Aim of the exercise: Search the listing below for the word "Instance" and copy each line that holds it.
== Stored data
(* ===== verification/Eap.v ===== *)
(** * The EAP peer state machine (src/src/eap_peer/eap.c)

    The machine of RFC 4137 with the local additions of the code.  [struct eap_sm] is
    the record [eap_sm]; the fields that methods share with it are its component
    [mc].  The variables of the EAPOL layer ([eapReq], [eapResp], ...) are read and
    written through callbacks: during an operation [est] holds their current values
    and the writes made so far, in order.  The received message [req] does not change
    during an operation.  [history] records what the machine did, for the statements;
    no code reads it.  The build is one without PCSC_FUNCS. *)

From S2P Require Import Prelude Merkle Md5 EapCommon EapMethods EapolSupp.

(** ** Data *)

Inductive EAP_state_t :=
| EAP_INITIALIZE | EAP_DISABLED | EAP_IDLE | EAP_RECEIVED | EAP_GET_METHOD | EAP_METHOD
| EAP_SEND_RESPONSE | EAP_DISCARD | EAP_IDENTITY | EAP_NOTIFICATION | EAP_RETRANSMIT
| EAP_SUCCESS | EAP_FAILURE.

#[global] Instance EAP_state_eq_dec : EqDecision EAP_state_t.
Proof. solve_decision. Defined.

(** A session starts, a method accepts a request with a decision, success is forced
    from outside, success or failure is signalled, a request is received. *)
Inductive eap_event :=
| EvSession | EvMethod (d : EapDecision) | EvForced | EvSuccess | EvFailure | EvReceived.

Record eap_sm (P : Type) := EapSm {
  EAP_state : EAP_state_t;
  selectedMethod : Z; methodState : EapMethodState; lastId : Z; lastRespData : option (list Z);
  decision : EapDecision;
  rxReq : bool; rxSuccess : bool; rxFailure : bool; rxResp : bool;
  reqId : Z; reqMethod : Z; reqVendor : Z; reqVendorMethod : Z;
  allowNotifications : bool; eapRespData : option (list Z);
  eapKeyAvailable : bool; eapKeyData : option (list Z);
  m : option (eap_method P); eap_method_priv : option P;
  eap_changed : bool; req_md5 : list Z; last_md5 : list Z;
  num_rounds : Z; force_disabled : bool; prev_failure : bool;
  mc : method_ctx; history : list eap_event
}.
Arguments EapSm {P}. Arguments EAP_state {P}. Arguments selectedMethod {P}. Arguments methodState {P}.
Arguments lastId {P}. Arguments lastRespData {P}. Arguments decision {P}. Arguments rxReq {P}. Arguments rxSuccess {P}.
Arguments rxFailure {P}. Arguments rxResp {P}. Arguments reqId {P}. Arguments reqMethod {P}. Arguments reqVendor {P}.
Arguments reqVendorMethod {P}. Arguments allowNotifications {P}. Arguments eapRespData {P}.
Arguments eapKeyAvailable {P}. Arguments eapKeyData {P}. Arguments m {P}. Arguments eap_method_priv {P}.
Arguments eap_changed {P}. Arguments req_md5 {P}. Arguments last_md5 {P}. Arguments num_rounds {P}.
Arguments force_disabled {P}. Arguments prev_failure {P}. Arguments mc {P}. Arguments history {P}.

#[global] Instance eta_eap_sm {P} : Eta (eap_sm P) := λ s,
  EapSm (EAP_state s) (selectedMethod s) (methodState s) (lastId s) (lastRespData s) (decision s) (rxReq s)
    (rxSuccess s) (rxFailure s) (rxResp s) (reqId s) (reqMethod s) (reqVendor s) (reqVendorMethod s)
    (allowNotifications s) (eapRespData s) (eapKeyAvailable s) (eapKeyData s) (m s) (eap_method_priv s)
    (eap_changed s) (req_md5 s) (last_md5 s) (num_rounds s) (force_disabled s) (prev_failure s) (mc s) (history s).

(** An operation in progress. *)
Record est (P : Type) := Est {
  esm : eap_sm P; ebool : eapol_bool_var → bool; eidle : Z; ews : list eap_write
}.
Arguments Est {P}. Arguments esm {P}. Arguments ebool {P}. Arguments eidle {P}. Arguments ews {P}.

#[global] Instance eta_est {P} : Eta (est P) := λ s, Est (esm s) (ebool s) (eidle s) (ews s).

Definition EAP_MAX_AUTH_ROUNDS : Z := 50.
Definition EAP_CLIENT_TIMEOUT_DEFAULT : Z := 60.

Section machine.
Context {P : Type} (methods : list (eap_method P)) (mem : list Z) (req : option (list Z)).
Implicit Types s : est P.

Local Notation "s .[ f := v ]" := (update (f := esm) (λ e, update (f := f) (λ _, v) e) s)
  (at level 1, f at next level, left associativity).
Local Notation "s .{ f := v }" := (update (f := esm) (λ e, update (f := mc) (λ c, update (f := f) (λ _, v) c) e) s)
  (at level 1, f at next level, left associativity).

Definition eapol_get_bool (s : est P) (v : eapol_bool_var) : bool := ebool s v.
Definition eapol_set_bool (v : eapol_bool_var) (b : bool) (s : est P) : est P :=
  s <| ebool := λ w, if bool_decide (w = v) then b else ebool s w |> <| ews := ews s ++ [SetBool v b] |>.
Definition eapol_get_int (s : est P) : Z := eidle s.
Definition eapol_set_int (z : Z) (s : est P) : est P := s <| eidle := z |> <| ews := ews s ++ [SetIdleWhile z] |>.
Definition record (e : eap_event) (s : est P) : est P := s.[history := history (esm s) ++ [e]].

(** [SM_ENTRY] *)
Definition sm_entry (st : EAP_state_t) (global : bool) (s : est P) : est P :=
  let s := if negb global || negb (bool_decide (EAP_state (esm s) = st)) then s.[eap_changed := true] else s in
  s.[EAP_state := st].

(** Allocation through the answers in [mc]. *)
Definition sm_malloc (s : est P) : bool * est P :=
  let '(ok, c) := os_malloc (mc (esm s)) in (ok, s.[mc := c]).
====
Exercise result:
#[global] Instance EAP_state_eq_dec : EqDecision EAP_state_t.
#[global] Instance eta_eap_sm {P} : Eta (eap_sm P) := λ s,
#[global] Instance eta_est {P} : Eta (est P) := λ s, Est (esm s) (ebool s) (eidle s) (ews s).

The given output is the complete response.